Missionaries provided much of the schooling for the Aboriginal people for much of the 20th century. The Kapalga Native Industrial Mission was established in 1899 near the South Alligator River, but only lasted four years. The Church of England Missionary Society established a mission station in 1925 at Oenpelli which lasted for 45 years. In 1975, an Aboriginal town council took over responsibility for running the township of Oenpelli.

Small-scale gold mining started in the region in the 1920s at Imarlkba near Barramundi Creek and at Moline in the 1930s. However, the discovery of uranium at the headlands of the South Alligator River in 1953 started the mining industries. By 1957, 13 uranium mines were operating, employing 150 people including at Coronation Hill.

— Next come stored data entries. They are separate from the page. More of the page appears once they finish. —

(* ===== verification/Virtio.v ===== *)
(** The virtio transport core: [src/hw/virtio/virtio.c].

    A device has negotiated features, a status byte and an array of split
    virtqueues; [vart_virtio_queue_pop] follows a descriptor chain that the guest
    driver laid out in its own memory and [vart_virtio_queue_push_used] returns a
    buffer.  Guest memory is reached only through the DMA callbacks of the queue;
    what they do is a parameter, so the theorems hold for a driver that rewrites
    the rings at any time. *)

From stdpp Require Import base tactics numbers list gmap.
From Stdlib Require Import ZArith Lia.
From S2P Require Import Prelude Bytes Machine.

(** The structs are in [Machine.v]. *)


Abbreviation VIRTIO_DESCRIPTOR_SIZE := 16 (only parsing).
Abbreviation VIRTIO_AVAILABLE_HEADER_SIZE := 4 (only parsing).
Abbreviation VIRTIO_USED_HEADER_SIZE := 4 (only parsing).
Abbreviation VIRTIO_USED_ELEMENT_SIZE := 8 (only parsing).
Abbreviation VART_VIRTIO_STATUS_MASK := 0xcf (only parsing).
Abbreviation VART_VIRTIO_DESC_F_NEXT := 1 (only parsing).
Abbreviation VART_VIRTIO_DESC_F_WRITE := 2 (only parsing).
Abbreviation VART_VIRTIO_DESC_F_INDIRECT := 4 (only parsing).
Abbreviation VART_VIRTIO_DESC_F_MASK := 7 (only parsing).
Abbreviation VART_VIRTIO_MAX_QUEUE_SIZE := 1024 (only parsing).
Abbreviation VART_VIRTIO_MAX_QUEUES := 256 (only parsing).

(** * DMA *)

(** The DMA functions run in an environment [E] of their own (guest memory, the
    IOMMU); a read returns the error code and the buffer, given its previous
    contents, a write the error code; [call_calloc] says whether the next
    allocation succeeds. *)
Class VirtioDma (E : Type) := {
  call_calloc : M E bool;
  call_dma_read : fnptr -> option ptr -> Z -> list Z -> M E (Z * list Z);
  call_dma_write : fnptr -> option ptr -> Z -> list Z -> M E Z;
}.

Following the discovery of large uranium mines at Jabiluka, Ranger, Nabarlek, and Koongarra, the federal government established the Ranger Uranium Environmental Inquiry otherwise known as the Fox Inquiry which recommended the development of the Ranger site, consideration of the other two sites, and establishment of Jabiru as a support centre. Royalties are paid to the traditional owners in compensation for the loss of their country.